My sister Yvonne in South Africa, sent me this photo of a juvenile crowned eagle in her back garden.
In its unusually large talons is one of the baby dassies whose family lives under the garden shed, so no happy new year for him. When my sister first saw a couple of these furry little rodents in her garden, she thought how sweet they were, so started feeding them. After a very short while they sent word to their family and friends that there was a kind human who was giving out free food and that they were all invited. It didn’t take long before the whole tribe arrived in her garden and they very quickly discovered a thriving vegetable patch with lots of juicy morsels just there for the taking and started to strip it bare. Then the eagle arrived and provided a solution to the problem.

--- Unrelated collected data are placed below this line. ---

(* ===== verification/Scripts.v ===== *)
(** * [Scripts]: runs that are evaluated

    Scripts of orders and reports on one symbol, played on the gateway of the examples;
    what is played is a run of the gateway's transition system. *)

From stdpp Require Import relations.
From S2P Require Import Prelude CString OrderEvent EventLog SlotTable PositionTracker OrderManager.
From S2P Require Import Projection RiskChecker Fixed FixMessages MessageTranslator Environment.
From S2P Require Import Killswitch FIXGateway.

Local Open Scope Z_scope.

Inductive script_call : Type :=
  | Order_of (side : Side) (qty : Z)
  | Report_of (side : char) (oid : string) (qty : Z).

Notation sample_w := (world (list OrderEvent) sample_env field_store string).

Definition play_call (a : script_call) (w : sample_w) : option sample_w :=
  match a with
  | Order_of side qty =>
      match FIXGateway.send_order (sv_of_string (lit "AAPL")) side qty 1000000 w with
      | (w', Ok (_ :: _)) => if in_i32 qty && bool_decide (side = Buy ∨ side = Sell) then Some w' else None
      | _ => None
      end
  | Report_of side oid qty =>
      match FIXGateway.fromApp
              (sample_report "2"%char side "AAPL" oid (Some (of_int qty, from_fixed 1000000))) w with
      | (w', Ok tt) => Some w'
      | _ => None
      end
  end.
Definition play (script : list script_call) (w : sample_w) : option sample_w :=
  foldl (λ w a, w ≫= play_call a) (Some w) script.

Lemma play_call_step a w w' : play_call a w = Some w' → FIXGateway.gw_step w w'.
Proof.
  destruct a as [side qty|side oid qty]; cbn [play_call].
  - destruct (FIXGateway.send_order _ _ _ _ w) as [w1 r] eqn:Hrun.
    destruct r as [[|c oid]| | |]; try done.
    destruct (in_i32 qty && bool_decide (side = Buy ∨ side = Sell)) eqn:Hok; [|done]. intros [= <-].
    apply andb_true_iff in Hok as [Hq Hside%bool_decide_eq_true].
    by eapply (FIXGateway.step_send (sv_of_string (lit "AAPL")) side qty 1000000).
  - set (msg := sample_report _ _ _ _ _). destruct (FIXGateway.fromApp msg w) as [w1 r] eqn:Hrun.
    destruct r as [[]| | |]; try done. intros [= <-]. by apply (FIXGateway.step_message msg).
Qed.

Lemma play_steps script w w' : play script w = Some w' → rtc FIXGateway.gw_step w w'.
Proof.
  unfold play. revert w. induction script as [|a script IH]; intros w Hplay; cbn in Hplay.
  { injection Hplay as ->. apply rtc_refl. }
  destruct (play_call a w) as [w1|] eqn:Ha.
  - eapply rtc_l; [by eapply play_call_step|by apply IH].
  - exfalso. clear -Hplay. induction script as [|b script IH]; cbn in *; [done|by apply IH].
Qed.

Lemma play_check script w (P : sample_w → bool) :
  P <$> play script w = Some true →
  ∃ w', play script w = Some w' ∧ rtc FIXGateway.gw_step w w' ∧ P w' = true.
Proof. intros (w' & Hplay & HP)%fmap_Some. exists w'. split_and!; [done|by eapply play_steps|done]. Qed.

Lemma played_default script (w d : sample_w) :
  match play script w with Some _ => true | None => false end = true →
  play script w = Some (default d (play script w)).
Proof. by destruct (play script w). Qed.

Lemma pair_result {A B} (x : A * B) b : x.2 = b → x = (x.1, b).
Proof. destruct x. by intros <-. Qed.

(** The gateway of the examples, logged on. *)
Definition sample_session : sample_w := set_connected true (sample_world true).

Lemma sample_session_start : gw_start sample_session.
Proof. exists []. split; [by split|]. split; [constructor|done]. Qed.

Wishing you all a safe, healthy and happy new year. Thank you so much for your visits and comments. I appreciate each one of you.
Yesterday we were driving merrily along behind another car, when it suddenly came to an abrupt halt, seemingly for no reason. We waited a few seconds before seeing why. A gaggle of Egyptian geese having decided that the grass was greener on the other side, bravely waddled out into the road, obviously having faith that they’d be seen and given safe passage. It was their lucky day.
American film director Abraham Polonsky once said, “If you don’t get killed, it’s a lucky day for anybody.” I guess that’s one positive way of looking at life.
Through my kitchen window, I spotted this quartet of white Ibis balanced precariously in the trees alongside our lake. It was almost as though they were posing for a photo op.
According to Native American folklore, the white ibis is a symbol of both danger and optimism because it’s been noticed that they are the last to seek shelter before a hurricane and the first to emerge afterwards, so I’d better keep an eye on those Ibis.
Mervyn Muscovy scooting past without stopping to greet anyone. Well, I guess that’s what neighbours do these days.
We have a delightful elderly couple living next door and this morning, they called to ask if they and their son can come round on Sunday to sit outside in our lanai and listen to me play the piano. Apparently it’s something they have really missed during lock-down. So, we’ll put up the sun umbrella, open a bottle of Prosecco, socially distance the seating and tell the goldfish not make a noise. I’m really looking forward to our first visitors in almost three months.